About 1 in 5 stroke survivors found to have irregular heart rhythms

Irregular heart rhythms were detected in about 1 in 5 people who survived an ischemic stroke due to atherosclerosis (buildup of fatty substances in the arteries) after being continuously monitored for three years with an insertable cardiac device, according to preliminary late-breaking science presented at the American Stroke Association's International Stroke Conference 2023. The meeting, to be held in person in Dallas and virtually, Feb. 8-10, 2023, is a world premier meeting for researchers and clinicians dedicated to the science of stroke and brain health.

We know that about 25% of ischemic strokes happen in patients who have survived a previous stroke. This drives our quest to understand not just the cause of the most recent stroke, but also their risk for future strokes due to all treatable causes, so we can do our best to prevent the next one."

Lee Schwamm, M.D., FAHA, lead study author, professor of neurology at Harvard Medical School in Boston

Survivors of ischemic strokes that were caused by atherosclerosis (or hardening) of the brain arteries, and not by a blood clot traveling from the heart to the brain, do not typically receive continuous cardiac monitoring after discharge, Schwamm explained. However, unrecognized irregular heart rhythms may increase the risk of another stroke caused by a blood clot formed in the heart that travels to the brain.

Atrial fibrillation, or AF, is the most common type of irregular heart rhythm. This analysis is a 3-year follow up to the Stroke AF study, which monitored heart rhythms in this type of stroke survivor for one year. This follow-up, multicenter study explored whether the incidence of atrial fibrillation would continue to increase over the full three years of follow up after the first stroke. It included 492 participants who had an ischemic stroke caused by a clot that formed in a diseased artery, instead of one originating in the heart, and who had no diagnosis of atrial fibrillation. The patients were older, average age of 67 years, more often male (62%) and had multiple vascular risk factors.
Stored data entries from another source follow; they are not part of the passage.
(* ===== verification/CompoundExec.v ===== *)
(** What a server does with the compounds of [Compounds.v], and what the operations of
    [nfs4/handle.c] then return. Module [Exec]. The server executes the operations of a
    compound in order up to the first failure, on a current and a saved file handle; its
    files, and the operations on them, are a record. *)

From S2P Require Import Prelude CommonTypes PathSpec PathUtils SessionSlots FdTable TcApi Nfs4Impl DataCache NfsCache Compounds.
Import Api Nfs Cpd.
Local Open Scope Z_scope.

Module Exec.

Notation text := (list ascii).
Notation fhandle := Fds.nfs_fh4.

Definition NFS4ERR_NOENT : Z := 2.
Definition NFS4ERR_NOTDIR : Z := 20.
Definition NFS4ERR_NOFILEHANDLE : Z := 10020.
Definition NFS4ERR_RESTOREFH : Z := 10030.

(** ** The server *)

(** Lookup of a name in a directory and of the parent of a directory, the attributes of a
    file, the other operations, given the current and the saved file handle, which may
    replace the current one, and the limits on slots that a reply has. An [inl] is an error. *)
Record server (F : Type) := mk_server {
  root : fhandle;
  s_lookup : F -> fhandle -> text -> Z + fhandle;
  s_lookupp : F -> fhandle -> Z + fhandle;
  s_getattr : F -> fhandle -> bitmap4 -> fattr4;
  s_perform : F -> nfs_argop4 -> fhandle -> option fhandle -> Z + (resok4 * fhandle * F);
  highest_slotid : Z;
  target_slotid : Z
}.
Arguments mk_server {F}. Arguments root {F}. Arguments s_lookup {F}. Arguments s_lookupp {F}.
Arguments s_getattr {F}. Arguments s_perform {F}. Arguments highest_slotid {F}. Arguments target_slotid {F}.

(** The files, the current and the saved file handle. *)
Record conf (F : Type) := mk_conf { files : F; cfh : option fhandle; sfh : option fhandle }.
Arguments mk_conf {F}. Arguments files {F}. Arguments cfh {F}. Arguments sfh {F}.

Section server.
Context {F : Type} (srv : server F).

Definition on_cfh {A} (c : conf F) (f : fhandle -> Z + A) : Z + A :=
  match cfh c with Some h => f h | None => inl NFS4ERR_NOFILEHANDLE end.

Definition go (c : conf F) (h : fhandle) : resok4 * conf F := (RNone, mk_conf (files c) (Some h) (sfh c)).

(** One operation. *)
Definition step (o : nfs_argop4) (c : conf F) : Z + (resok4 * conf F) :=
  match o with
  | OP_SEQUENCE slot _ _ => inr (RSequence slot (highest_slotid srv) (target_slotid srv), c)
  | OP_PUTROOTFH => inr (go c (root srv))
  | OP_PUTFH h => inr (go c h)
  | OP_LOOKUP n => on_cfh c (fun d => match s_lookup srv (files c) d n with inl e => inl e | inr h => inr (go c h) end)
  | OP_LOOKUPP => on_cfh c (fun d => match s_lookupp srv (files c) d with inl e => inl e | inr h => inr (go c h) end)
  | OP_SAVEFH => on_cfh c (fun d => inr (RNone, mk_conf (files c) (Some d) (Some d)))
  | OP_RESTOREFH => match sfh c with Some d => inr (go c d) | None => inl NFS4ERR_RESTOREFH end
  | OP_GETFH => on_cfh c (fun d => inr (RGetfh d, c))
  | OP_GETATTR bm => on_cfh c (fun d => inr (RGetattr (s_getattr srv (files c) d bm), c))
  | _ => on_cfh c (fun d =>
      match s_perform srv (files c) o d (sfh c) with
      | inl e => inl e
      | inr (r, h, f) => inr (r, mk_conf f (Some (if NFS4_CHANGE_CFH (argop o) then h else d)) (sfh c))
      end)
  end.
Half of the study participants were randomly assigned to receive an insertable cardiac monitor that recorded the rhythms of the heart 24 hours a day for a full 3 years. The other half received standard medical treatment — i.e., no continuous heart monitoring — and follow-up care every six months for three years. Researchers compared the rates of atrial fibrillation detection between patients in both groups.

The study found:

  • The continuous cardiac monitoring device detected atrial fibrillation in more than 20% of the participants during three years after the first stroke. Standard follow-up care detected atrial fibrillation in about 2.5% of participants — representing a 10-fold increased detection rate when using the 24-hour monitoring device.
  • Among participants who had atrial fibrillation detected via the insertable cardiac monitor, half experienced an irregular heart rhythm episode of 10 minutes or more, with more than two-thirds of them having an episode lasting greater than one hour. "It's important to note that six minutes of atrial fibrillation significantly increases risk of stroke," Schwamm said.
  • No significant difference was seen in the rates of recurrent stroke between the participants who received the insertable cardiac monitor and those who received standard care at the three-year mark (17% versus 14.1%, respectively), although the study was not designed or powered to detect differences in treatments or clinical outcomes.

"We found that the rate of atrial fibrillation continued to increase over the course of the three years, therefore, it's not just a short-lived event and self-resolving related to the initial stroke," Schwamm said. "Fibrillation is common in these patients. Relying on routine monitoring strategies is not sufficient and neither is placing a 30-day continuous monitor on the patient. Even if fibrillation is ruled out in the first 30 days, most of the cases are missed — because, as we found, more than 80% of the episodes are first detected more than 30 days after the stroke."

Symptoms of atrial fibrillation may include heart palpitations, dizziness, fatigue, chest pain and shortness of breath. Still, many people do not notice any symptoms.

"More than 80% of patients in our study didn't have any symptoms of fibrillation, we just captured it on the monitor," Schwamm said. "There is still a lot that we don't yet understand about why people who have had a previous stroke have another one; however, this study contributes important information to one potential cause — namely, unsuspected atrial fibrillation — for some of those 25% of patients with recurrent strokes. These patients are at increased risk of recurrent strokes due to their known vascular risk factors, such as hypertension and elevated cholesterol and blood pressure. What we need to sort out is what additional risk does atrial fibrillation add, and can the use of anticoagulation reduce that risk, especially for the type of major and disabling strokes that are often associated with atrial fibrillation."

Schwamm noted the study's major limitation is that the full clinical significance of atrial fibrillation when detected by a continuous cardiac monitoring device in this population, as compared to when it is detected due to symptoms, is not yet established and needs to be studied in future research specifically designed to answer this important question.